Korean Cultural Centre UK
Korea, South China USA Germany Switzerland United Kingdom

“Riptide” sets out as a solo show by Korean-born artist Koo Jeong A, but opens up to include an assortment of works by nine artists responding to her pen drawing Civilising Process (2005), in which a giant bird in flight clutches a human figure. Here, translation is the main device and subject of the exhibition. In the process of translating, as words are copied, progress or evolve, there is an inevitable slippage of meaning and a loss of clarity with each new iteration or interpretation of the source material. The exhibited set of Koo’s line sketches, plucked from her book project Koo Jeong-A: R (2006), is appealingly enigmatic, appearing as a type of dream journal exercise or illustrations for a text that they have been detached from. For the show, the artist copied and enlarged these drawings, which reference the story cycle of 1001 Arabian Nights and its framing device of Scheherazade as the recurrent storyteller.

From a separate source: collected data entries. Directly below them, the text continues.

(** X14: [obtener_estado_vida] returns the hit points, their maximum and
    their ratio, and 0.0 for the ratio when the maximum is not positive:
    it never divides by zero.  With hit points in range the ratio is
    between 0 and 1, is 0 exactly at 0 hit points and 1 exactly at full
    hit points.  For a constructed enemy, after every sequence of calls,
    the maximum is 3 and the ratio is [vida / 3]. *)
Theorem obtener_estado_vida_porcentaje :
  (forall e : Enemigo.t,
      (Enemigo.vida_maxima e <= 0)%Z ->
      Enemigo.obtener_estado_vida e
      = (Enemigo.vida e, Enemigo.vida_maxima e, 0.0)) /\
  (forall e : Enemigo.t,
      (0 <= Enemigo.vida e <= Enemigo.vida_maxima e)%Z ->
      (0 < Enemigo.vida_maxima e)%Z ->
      fst (Enemigo.obtener_estado_vida e)
      = (Enemigo.vida e, Enemigo.vida_maxima e) /\
      0 <= snd (Enemigo.obtener_estado_vida e) <= 1 /\
      (snd (Enemigo.obtener_estado_vida e) = 0 <-> Enemigo.vida e = 0%Z) /\
      (snd (Enemigo.obtener_estado_vida e) = 1 <->
       Enemigo.vida e = Enemigo.vida_maxima e)) /\
  (forall (pantalla : pygame.Surface) (x y : R) (color : Figura.Color)
          (radio : Z) (e0 : Enemigo.t) (cs : list LlamadaEnemigo),
      Enemigo.init pantalla x y color radio = Ok e0 ->
      Enemigo.obtener_estado_vida (llamar_enemigo_varias cs e0)
      = (Enemigo.vida (llamar_enemigo_varias cs e0), 3%Z,
         IZR (Enemigo.vida (llamar_enemigo_varias cs e0)) / 3) /\
      0 <= snd (Enemigo.obtener_estado_vida (llamar_enemigo_varias cs e0)) <= 1).
Proof.
  split; [|split].
  - intros e Hm. unfold Enemigo.obtener_estado_vida.
    now rewrite (proj2 (Z.ltb_ge 0 (Enemigo.vida_maxima e))) by exact Hm.
  - intros e Hv Hm. unfold Enemigo.obtener_estado_vida.
    rewrite (proj2 (Z.ltb_lt 0 (Enemigo.vida_maxima e))) by exact Hm.
    cbn [fst snd]. split; [reflexivity|]. now apply porcentaje_cotas.
  - intros pantalla x y color radio e0 cs Hinit.
    assert (Hm0 : Enemigo.vida_maxima e0 = 3%Z).
    { unfold Enemigo.init in Hinit. destruct (radio <=? 0)%Z; [discriminate|].
      now injection Hinit as <-. }
    apply Enemigo_init_vida_en_rango in Hinit.
    destruct (llamar_enemigo_varias_vida_en_rango cs e0 (proj1 Hinit))
      as [Hr _].
    pose proof (llamar_enemigo_varias_vida_maxima cs e0) as Hm.
    rewrite Hm0 in Hm. rewrite Hm in Hr.
    unfold Enemigo.obtener_estado_vida. rewrite Hm. cbn [Z.ltb Z.compare snd].
    split; [reflexivity|]. now apply porcentaje_cotas.
Qed.

Lemma obtener_estado_vida_porcentaje_testigo :
  Enemigo.obtener_estado_vida
    (Enemigo.mk (Figura.init Ejemplo.pantalla 0 0 Ejemplo.rojo 20)
                100.0 None 0 0 0.0 Ejemplo.rojo 0)
  = (0%Z, 0%Z, 0.0) /\
  snd (Enemigo.obtener_estado_vida Ejemplo.enemigo_nuevo) = 1 /\
  0 <= snd (Enemigo.obtener_estado_vida
              (llamar_enemigo_varias Ejemplo.llamadas_de_dano
                 Ejemplo.enemigo_nuevo)) <= 1.
Proof.
  destruct obtener_estado_vida_porcentaje as (Hcero & Hrango & Hsec).
  split; [apply Hcero; cbn; lia|]. split.
  - apply (Hrango Ejemplo.enemigo_nuevo); [cbn; lia | cbn; lia | reflexivity].
  - apply (Hsec Ejemplo.pantalla 400 150 Ejemplo.rojo 20%Z
             Ejemplo.enemigo_nuevo Ejemplo.llamadas_de_dano).
    reflexivity.
Defined.

(** ** control_juego.py: respawn *)

Lemma randint_rango (a b k z : Z) :
  randint a b k = Ok z -> (a <= z <= b)%Z.
Proof.
  unfold randint. destruct (b <? a)%Z eqn:E; [discriminate|].
  apply Z.ltb_ge in E. intros [= <-].
  pose proof (Z.mod_pos_bound k (b - a + 1) ltac:(lia)). lia.
Qed.

Lemma choice_en_lista (k : nat) :
  In (choice [10; 15; 20; 25; 30]%Z k) [10; 15; 20; 25; 30]%Z.
Proof.
  unfold choice. apply nth_In. cbn [length].
  apply Nat.mod_upper_bound. discriminate.
Qed.

Lemma respawnear_enemigo_Ok (az : Azar) (s s' : ControlJuego.t) :
  ControlJuego.respawnear_enemigo az s = Ok s' ->
  exists x y,
    (50 <= x <= pygame.get_width (ControlJuego.pantalla s) - 50)%Z /\
    (50 <= y <= pygame.get_height (ControlJuego.pantalla s) - 50)%Z /\
    s' = ControlJuego.mk
           (ControlJuego.pantalla s) (ControlJuego.puntos s)
           (ControlJuego.jugador s)
           (fun r' =>
              if Nat.eqb r' (ControlJuego.siguiente s)
              then enemigo_de_respawn (ControlJuego.pantalla s) x y
                     (choice [10; 15; 20; 25; 30]%Z (azar_radio az))
              else ControlJuego.objetos s r')
           (S (ControlJuego.siguiente s))
           (ControlJuego.enemigos s ++ [ControlJuego.siguiente s])
           (ControlJuego.siguiente s)
           (ControlJuego.tiempo_enemigo s) (ControlJuego.intervalo_enemigo s)
           (ControlJuego.jugando s) (ControlJuego.tiempo_desde_ultimo_dano s)
           (ControlJuego.cooldown_dano s).
Proof.
  unfold ControlJuego.respawnear_enemigo.
  destruct (randint 50 _ (azar_x az)) as [x|] eqn:Ex; [|discriminate].
  destruct (randint 50 _ (azar_y az)) as [y|] eqn:Ey; [|discriminate].
  cbn [bind]. unfold Enemigo.init.
  pose proof (choice_radio_positivo (azar_radio az)) as Hr.
  rewrite (proj2 (Z.leb_gt _ 0)) by lia. cbn [bind].
  intros [= <-]. exists x, y.
  split; [eapply randint_rango; eassumption|].
  split; [eapply randint_rango; eassumption|]. reflexivity.
Qed.

Lemma respawnear_enemigo_pantalla_chica (az : Azar) (s : ControlJuego.t) :
  ~ pantalla_suficiente (ControlJuego.pantalla s) ->
  ControlJuego.respawnear_enemigo az s = Raise ValueError.
Proof.
  intros Hno. unfold ControlJuego.respawnear_enemigo, randint.
  destruct (pygame.get_width (ControlJuego.pantalla s) - 50 <? 50)%Z eqn:Ew;
    [reflexivity|].
  destruct (pygame.get_height (ControlJuego.pantalla s) - 50 <? 50)%Z eqn:Eh;
    [reflexivity|].
  exfalso. apply Hno. apply Z.ltb_ge in Ew, Eh. split; lia.
Qed.
(** The character class of the first dangerous pattern: [<], [>], [:], the
    double quote, [|], [?], [*], and the control characters 0x00-0x1F and
    0x80-0x9F. *)
Definition dangerousChar (c : ascii) : bool :=
  let n := JS.code c in
  (n =? 60) || (n =? 62) || (n =? 58) || (n =? 34) || (n =? 124)
  || (n =? 63) || (n =? 42) || (n <=? 31) || ((128 <=? n) && (n <=? 159)).

(** [/^\.+$/] *)
Definition onlyDots (s : string) : bool :=
  negb (String.eqb s "") && JS.forallb (Ascii.eqb ".") s.

(** [/^(CON|PRN|AUX|NUL|COM[1-9]|LPT[1-9])$/i] *)
Definition reservedName (s : string) : bool :=
  let l := JS.toLowerCase s in
  inList l ["con"; "prn"; "aux"; "nul"]
  || match l with
     | String a (String b (String c (String d EmptyString))) =>
         (String.eqb (String a (String b (String c EmptyString))) "com"
          || String.eqb (String a (String b (String c EmptyString))) "lpt")
         && (49 <=? JS.code d) && (JS.code d <=? 57)
     | _ => false
     end.

(** [/\.(bat|cmd|exe|scr|com|pif|vbs|js|jar|app|deb|dmg|pkg|rpm)$/i] *)
Definition executableExtension (s : string) : bool :=
  List.existsb (fun e => JS.endsWith ("." ++ e) (JS.toLowerCase s))
    ["bat"; "cmd"; "exe"; "scr"; "com"; "pif"; "vbs"; "js"; "jar"; "app";
     "deb"; "dmg"; "pkg"; "rpm"].

Definition dangerousPatterns : list (string -> bool) :=
  [JS.existsb dangerousChar; onlyDots; reservedName; executableExtension].

Definition allowedExtensions : list string :=
  [".jpg"; ".jpeg"; ".png"; ".gif"; ".webp"; ".svg"; ".avif"; ".bmp"].

(** [file.name.toLowerCase().substring(file.name.lastIndexOf('.'))] *)
Definition fileExtension (file : File) : string :=
  JS.substringFrom (JS.lastIndexOf "." (fname file))
    (JS.toLowerCase (fname file)).
(** * A ring-buffer queue (package [queue], file [queue.go])

    Shallow embedding of the Go package and the proofs of its
    specification.  The Go type [ringBufferQueue[Element]] is a record,
    its pointer-receiver methods are computations of a state monad over
    that record whose second effect is the run-time panic, and Go's
    [int] is the 64-bit two's complement integer: every arithmetic
    operation of the source is written with its wrap-around. *)

From Stdlib Require Import ZArith Lia.
From stdpp Require Import base numbers list.

Local Open Scope Z_scope.

(** ** Go's [int] on a 64-bit platform *)

Module GoInt.

Definition max_int : Z := Eval cbv in 2 ^ 63 - 1.
Definition min_int : Z := Eval cbv in - 2 ^ 63.
Definition modulus : Z := Eval cbv in 2 ^ 64.

(** The value of type [int] that the mathematical integer [z] wraps to. *)
Definition wrap (z : Z) : Z := (z - min_int) mod modulus + min_int.

Definition in_range (z : Z) : Prop := min_int <= z <= max_int.

Definition add (a b : Z) : Z := wrap (a + b).
Definition sub (a b : Z) : Z := wrap (a - b).
Definition mul (a b : Z) : Z := wrap (a * b).

End GoInt.

(** ** Run-time panics and the result of a Go computation *)

Inductive panic : Set :=
  | MakeSliceLenOutOfRange   (* make([]T, n) with n < 0 *)
  | IndexOutOfRange          (* s[i] with i outside [0, len(s)) *)
  | SliceBoundsOutOfRange    (* s[lo:hi] outside 0 <= lo <= hi <= cap(s) *)
  | IntegerDivideByZero.     (* a % 0 *)

Inductive result (A : Type) : Type :=
  | Ok (a : A)
  | Panic (p : panic).
Arguments Ok {A} a.
Arguments Panic {A} p.

(** The two error values of the package. *)
Inductive error : Set :=
  | ErrQueueEmpty
  | ErrQueueFull.

(** Go's [%]: truncated remainder, panics on a zero divisor. *)
Definition int_rem (a b : Z) : result Z :=
  if b =? 0 then Panic IntegerDivideByZero else Ok (Z.rem a b).

Section RingBufferQueue.

(** The element type of the queue and its zero value ([var item Element]). *)
Variable Element : Type.
Variable zero : Element.

(** *** Slices
    Every slice of the program comes from [make([]Element, n)], so its
    length and its capacity agree; a slice is the list of its elements.
    [make_slice] is [make] without the runtime's check of the size in
    bytes, which is [make] as it is for an element type of size 0 (such
    as [struct{}]): it panics on a negative length and on nothing else.
    [make_slice_at] below has the check, for an element type of any
    size. *)

Definition cap (s : list Element) : Z := Z.of_nat (List.length s).

(** [make([]Element, n)] *)
Definition make_slice (n : Z) : result (list Element) :=
  if n <? 0 then Panic MakeSliceLenOutOfRange
  else Ok (replicate (Z.to_nat n) zero).

(** [s[i]] as an expression *)
Definition slice_get (s : list Element) (i : Z) : result Element :=
  if (0 <=? i) && (i <? cap s) then
    match s !! Z.to_nat i with
    | Some x => Ok x
    | None => Panic IndexOutOfRange
    end
  else Panic IndexOutOfRange.

(** [s[i] = x] *)
Definition slice_set (s : list Element) (i : Z) (x : Element)
  : result (list Element) :=
  if (0 <=? i) && (i <? cap s) then Ok (<[Z.to_nat i := x]> s)
  else Panic IndexOutOfRange.

(** [s[lo:hi]] *)
Definition slice_range (s : list Element) (lo hi : Z)
  : result (list Element) :=
  if (0 <=? lo) && (lo <=? hi) && (hi <=? cap s) then
    Ok (take (Z.to_nat (hi - lo)) (drop (Z.to_nat lo) s))
  else Panic SliceBoundsOutOfRange.

(** [copy(dst, src)]: the first [min(len(dst), len(src))] elements of
    [src] overwrite the start of [dst]; the count is returned. *)
Definition copy (dst src : list Element) : list Element * Z :=
  let n := Z.min (cap dst) (cap src) in
  (take (Z.to_nat n) src ++ drop (Z.to_nat n) dst, n).

Arguments copy : simpl never.

(** *** The queue *)

Record ringBufferQueue : Type := mkQueue {
  items : list Element;
  front : Z;
  length : Z;
  bounded : bool
}.

Definition defaultRingBufferQueueCapacity : Z := 2.

Definition newBoundedRingBufferQueue (capacity : Z) : result ringBufferQueue :=
  let capacity :=
    if capacity =? 0 then defaultRingBufferQueueCapacity else capacity in
  match make_slice capacity with
  | Ok s => Ok {| items := s; front := 0; length := 0; bounded := true |}
  | Panic p => Panic p
  end.
(** * newswatch: the credibility pipeline, embedded and verified

    A shallow embedding of the TypeScript services of the repository

      - [src/services/NLPAnalyzer.ts]     (claim extraction, stylistic analysis)
      - [src/services/FactChecker.ts]     (remote lookup, heuristic fallback)
      - [src/services/GuardianService.ts] (score combination, report assembly)

    followed by the properties of the specification that concern them.

    Conventions of the embedding.
      - A JavaScript [number] is a value of a type [N] carrying the
        operations the services use (class [Number]).  Two instances are
        given: exact rationals [Q], on which the general theorems are
        proved, and IEEE 754 binary64 ([float]), on which the concrete
        scenarios are evaluated again.
      - A JavaScript string is a [string] whose characters are the code
        units below 256 (Latin-1); [toLowerCase] and the regular
        expression classes are those of ECMAScript restricted to them.
      - Asynchronous, fallible code is written in a state-and-exception
        monad over a [World] holding the clock, the random source, the
        network and the trace of external effects.  Calls to [logger] are
        left out: they produce no value and change no state the services
        read. *)

From Stdlib Require Import String Ascii List Bool Arith ZArith Lia.
From Stdlib Require Import QArith Qminmax Lqa.
From Stdlib Require Import Floats Uint63.
Import ListNotations.

Set Implicit Arguments.

(* ------------------------------------------------------------------ *)
(** ** JavaScript numbers *)

Class Number (N : Type) : Type := {
  lit    : Q -> N;            (* a decimal literal of the source text *)
  n_add  : N -> N -> N;
  n_sub  : N -> N -> N;
  n_mul  : N -> N -> N;
  n_div  : N -> N -> N;
  n_max  : N -> N -> N;       (* Math.max *)
  n_min  : N -> N -> N;       (* Math.min *)
  n_ltb  : N -> N -> bool;    (* < *)
  of_len : nat -> N           (* the number held by [array.length] *)
}.

Declare Scope js_scope.
Delimit Scope js_scope with js.
Notation "x + y" := (n_add x y) : js_scope.
Notation "x - y" := (n_sub x y) : js_scope.
Notation "x * y" := (n_mul x y) : js_scope.
Notation "x / y" := (n_div x y) : js_scope.
Notation "x <? y" := (n_ltb x y) : js_scope.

Civilising Process, based on Koo’s reading of the tale, is an illustration of the Roc bird in the Sinbad stories of The Arabian Nights: Tales from a Thousand and One Nights—specifically the version translated by Richard Francis Burton and published in the United Kingdom in 1885. Via Hannah Barbara’s cartoons and Ray Harryhausen’s cinematic treatments, Sinbad has become a thoroughly Hollywoodized character stripped of his Persian origins. This removal of cultural context is a theme of several works in “Riptide.” Koo’s picture is also an emblem for the exhibition, where content is carried by and passed between artists. Part of Kyung Roh Bannwart’s mixed-media piece, The Traces of Small Finds (2016), stands in a display case ringed by Koo’s drawings, and forms the strongest dialogue of the show. Switzerland-based Roh Bannwart sourced objects from the Mithraic cult, which were housed in a museum in Montagny. One such item is the relief of a scorpion, on which she pressed tissue paper to create a direct copy. This was displayed in a case next to later copies that were created by using rapid prototyping, which were then cast in metal. In these variations we see that the imprint of each generation becomes increasingly obscure. Mithraism originated in Persia and flourished two millennia ago under the Roman Empire before being overwritten by the early Christian Church, which absorbed many of its sites and rituals, including the date of Christmas. Roh Bannwart’s handwritten labels attached to the copies give a glaze of authenticity to the copies, which is at odds with their ambiguous identity—as the original objects that they are based on presumably remain in Montagny.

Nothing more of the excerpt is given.